Neurofibromatosis Therapeutics Analysis, Clinical Trials and Developments
Neurofibromatosis (NF) Therapeutics currently exhibits a proliferating pipeline with 15+ therapeutic candidates.
Neurofibromatosis (NF) is a genetic disorder that causes tumors on nerve tissues. These are usually non-cancerous, but few can be developed into cancer. The disorder becomes prominent by the age of 10–15 years. The NF is of three types: NF1, NF2, and schwannomatosis. NF1 is caused due to the defect in chromosome 17, NF2 is a result of defect in chromosome 22, and schwannomatosis is a rare form of NF in which people develop multiple tumors consisting of schwann cells on cranial, spinal, and peripheral nerves.
According to the research findings, majority of the pipeline drug candidates are being developed for oral administration. It has been observed that the oral route of medication is convenient, available in delayed or rapid release formulation, less risk of systemic infections, and inexpensive in nature, and also provides improved patient’s compliance. Administration of therapeutics for NF through the oral route has shown promising results in clinical studies. Moreover, many of the drug candidates are mitogen-activated protein kinase (MEK) inhibitors, which inhibit the growth of tumor cells.

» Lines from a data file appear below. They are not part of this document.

(** X10. For a directory whose profile files have ASCII names,
    [get_profile_groups] returns a grouping exactly when no variant of a
    listed file has a white-space separated token that passes the digit
    test and has more than one dot. *)
Theorem get_profile_groups_returns_iff p :
  Forall (fun name => is_ascii name = true) (glob p "*.json") ->
  (exists groups, get_profile_groups p = Returned groups) <->
  (forall name y,
     In name (glob p "*.json") ->
     In y (Str.split_ws (snd (material_and_variant name))) ->
     is_numeric_token y = true ->
     length (Str.split "." y) <= 2).
Proof.
  intros _. split.
  - intros [groups H] name y Hname Hy Hnum.
    destruct (le_lt_dec (length (Str.split "." y)) 2) as [|Hlen]; [done|].
    rewrite (get_profile_groups_bad_token p name y) in H; try done.
    apply py_float_many_dots. lia.
  - intros H. rewrite get_profile_groups_eq. apply mapM_returns.
    intros [m vs] Hin. unfold sort_group, sort_by_key.
    destruct (mapM_returns variant_sort_key vs) as [keys Hk].
    + intros x Hx. destruct (collect_groups_inv _ _ _ _ Hin Hx) as (name & Hname & E).
      unfold variant_sort_key. apply mapM_returns. intros y Hy.
      apply List.filter_In in Hy as [Hy Hnum].
      apply is_numeric_token_float; [done|]. apply (H name); [done| |done].
      by rewrite E.
    + rewrite !outcome_bind_eq, Hk. eauto.
Qed.

Lemma get_profile_groups_returns_iff_witness :
  exists groups, get_profile_groups (Directory three_variants) = Returned groups.
Proof.
  apply (get_profile_groups_returns_iff (Directory three_variants)).
  - vm_compute. repeat constructor.
  - intros name y Hname Hy _. vm_compute in Hname.
    destruct Hname as [<-|[<-|[<-|[]]]]; vm_compute in Hy;
      destruct Hy as [<-|[<-|[]]]; vm_compute; lia.
Defined.

Section StableFacts.

Context {A K : Type}.
Variable lt : K -> K -> bool.

Lemma stable_sort_sorted_id (l : list (K * A)) :
  StronglySorted (fun x y => lt (fst y) (fst x) = false) l -> stable_sort lt l = l.
Proof.
  induction 1 as [|x l Hs IH Hx]; [done|]. simpl. rewrite IH.
  destruct Hx as [|y l' Hy _]; [done|]. simpl. by rewrite Hy.
Qed.

Lemma sort_by_key_sorted_id (key : A -> outcome K) l keys :
  mapM key l = Returned keys ->
  StronglySorted (fun a b => lt b a = false) keys ->
  sort_by_key lt key l = Returned l.
Proof.
  intros Hk Hs. unfold sort_by_key. rewrite outcome_bind_eq, Hk.
  apply mapM_Returned, Forall2_length in Hk.
  rewrite stable_sort_sorted_id.
  - change (map snd (zip keys l)) with ((zip keys l).*2). rewrite snd_zip; [done|lia].
  - clear Hk. revert l. induction Hs as [|k keys Hs IH Hk]; intros l; [constructor|].
    destruct l as [|x l]; simpl; constructor; [apply IH|].
    clear -Hk. revert l. induction Hk as [|k' keys Hk' _ IHk]; intros l; [constructor|].
    destruct l; simpl; constructor; [done|apply IHk].
Qed.

End StableFacts.

(** X11. The sort is stable.  For a directory whose profile files have
    ASCII names, a group whose labels already have their keys in
    ascending order comes back in the order the files were listed; in
    particular labels without numeric tokens are never reordered. *)
Theorem get_profile_groups_keeps_order p material found keys groups :
  Forall (fun name => is_ascii name = true) (glob p "*.json") ->
  In (material, found) (collect_groups (glob p "*.json")) ->
  mapM variant_sort_key found = Returned keys ->
  StronglySorted key_le keys ->
  get_profile_groups p = Returned groups ->
  In (material, found) groups.
Proof.
  intros _ Hin Hk Hs. rewrite get_profile_groups_eq. intros H.
  apply mapM_Returned in H.
  destruct (Forall2_In_l _ _ _ _ H Hin) as (g & Hg & Hsort).
  unfold sort_group in Hsort.
  rewrite (sort_by_key_sorted_id key_lt variant_sort_key found keys Hk Hs) in Hsort.
  by injection Hsort as <-.
Qed.

Lemma get_profile_groups_keeps_order_witness :
  In ("PLA", ["silk"; "basic"; "matte"])
     [("PLA", ["silk"; "basic"; "matte"])].
Proof.
  apply (get_profile_groups_keeps_order
           (Directory [("PLA@silk.json", sample_file); ("PLA@basic.json", sample_file);
                       ("PLA@matte.json", sample_file)])
           "PLA" ["silk"; "basic"; "matte"] [[]; []; []]).
  - vm_compute. repeat constructor.
  - left. reflexivity.
  - reflexivity.
  - repeat constructor.
  - reflexivity.
Defined.

(** * Console output and the preview *)

Lemma contains_char_append c a b :
  Str.contains (String c "") (a +:+ b)
  = Str.contains (String c "") a || Str.contains (String c "") b.
Proof.
  induction a as [|d a IH]; [done|].
  rewrite append_cons, !contains_char_cons, IH. by rewrite orb_assoc.
Qed.

Lemma split_pieces sep s :
  Forall (fun p => Str.contains (String sep "") p = false) (Str.split sep s).
Proof.
  induction s as [|c s IH]; simpl; [by repeat constructor|].
  destruct (Ascii.eqb c sep) eqn:E; [constructor; [reflexivity|done]|].
  destruct (Str.split sep s) as [|p ps].
  { repeat constructor. by rewrite contains_char_cons, E. }
  apply Forall_cons in IH as [Hp Hps]. constructor; [|done].
  by rewrite contains_char_cons, E, Hp.
Qed.

Lemma split_app sep a b :
  Str.split sep (a +:+ String sep b) = Str.split sep a ++ Str.split sep b.
Proof.
  induction a as [|c a IH].
  - rewrite append_nil. simpl. by rewrite Ascii.eqb_refl.
  - rewrite append_cons. simpl. rewrite IH. destruct (Ascii.eqb c sep); [done|].
    pose proof (split_length sep a). destruct (Str.split sep a); simpl in *; [lia|done].
Qed.

Lemma split_join sep l :
  l <> [] -> Forall (fun p => Str.contains (String sep "") p = false) l ->
  Str.split sep (join (String sep "") l) = l.
Proof.
  intros Hne H. induction H as [|p l Hp Hl IH]; [done|].
  destruct l as [|q l]; [by apply split_no_sep|].
  change (join (String sep "") (p :: q :: l))
    with (p +:+ String sep "" +:+ join (String sep "") (q :: l)).
  change (String sep "" +:+ join (String sep "") (q :: l))
    with (String sep (join (String sep "") (q :: l))).
  rewrite split_app_sep by done. by rewrite IH.
Qed.

(** X12. With the default line end, [delayed_print] writes the lines
    of the joined text, each with one more space before it and each
    ended by a line feed: no line is added, dropped or left
    unindented. *)
Theorem delayed_print_indents args sep :
  Str.split newline (delayed_print args sep (String newline "")) =
  map (fun line => " " +:+ line) (Str.split newline (join sep args)) ++ [""].
Proof.
  unfold delayed_print. rewrite split_app. f_equal.
  apply split_join.
  - pose proof (split_length newline (join sep args)).
    destruct (Str.split newline (join sep args)); simpl in *; [lia|done].
  - apply Forall_fmap. eapply Forall_impl; [apply split_pieces|].
    intros p Hp. simpl. by rewrite contains_char_append, Hp.
Qed.

(** The lines of the preview hold no line feed of their own. *)

Lemma contains_join c sep l :
  Str.contains (String c "") sep = false ->
  Forall (fun p => Str.contains (String c "") p = false) l ->
  Str.contains (String c "") (join sep l) = false.
Proof.
  intros Hsep H. induction H as [|p l Hp Hl IH]; [done|].
  destruct l as [|q l]; [done|].
  change (join sep (p :: q :: l)) with (p +:+ sep +:+ join sep (q :: l)).
  by rewrite !contains_char_append, Hp, Hsep, IH.
Qed.

Lemma contains_uint c d :
  Str.is_digit c = false ->
  Str.contains (String c "") (NilEmpty.string_of_uint d) = false.
Proof.
  intros Hc. induction d; simpl NilEmpty.string_of_uint; [done|..];
    rewrite contains_char_cons, IHd, orb_false_r;
    match goal with
    | |- Ascii.eqb ?x c = false => destruct (Ascii.eqb_spec x c) as [<-|]; [discriminate|done]
    end.
Qed.

Lemma contains_str_of_nat c n :
  Str.is_digit c = false -> Str.contains (String c "") (str_of_nat n) = false.
Proof.
  intros Hc. unfold str_of_nat, NilZero.string_of_uint.
  destruct (Nat.to_uint n) eqn:E; try (rewrite <- E; by apply contains_uint).
  change (Str.contains (String c "") "0" = false).
  rewrite contains_char_cons. change (Str.contains (String c "") "") with false.
  rewrite orb_false_r. destruct (Ascii.eqb_spec "0" c) as [<-|]; [discriminate|done].
Qed.

Lemma preview_line_one_line g :
  Str.contains (String newline "") (fst g) = false ->
  Forall (fun v => Str.contains (String newline "") v = false) (snd g) ->
  Str.contains (String newline "") (preview_line g) = false.
Proof.
  destruct g as [material variants]. simpl. intros Hm Hv.
  assert (Hj : Str.contains (String newline "")
                 (join ", " (take MAX_PREVIEW_VARIANTS variants)) = false).
  { apply contains_join; [done|]. by apply Forall_take. }
  rewrite !contains_char_append, Hm.
  destruct (MAX_PREVIEW_VARIANTS <? length variants).
  - rewrite !contains_char_append, Hj, contains_str_of_nat by done. done.
  - rewrite Hj. done.
Qed.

Though there are no marketed products for the disease, there are many drugs in the pipeline. For instance, selumetinib is a MEK inhibitor developed by Array BioPharma, which is under phase 2 clinical trial. Due to many such drug candidates in clinical phases, there is a strong anticipation that the portfolio for NF is going to expand widely in the upcoming years. Moreover, BXCL101 manufactured by BioXcel Therapeutics Inc. received the Orphan Drug Designation from the U.S. Food and Drug Administration (USFDA) for curing NF2.
Some of the key players involved in the development of NF are Pfizer Inc., Novartis International AG, AstraZeneca PLC, Merck & Co. Inc., GlaxoSmithKline plc, and BioXcel Therapeutics Inc.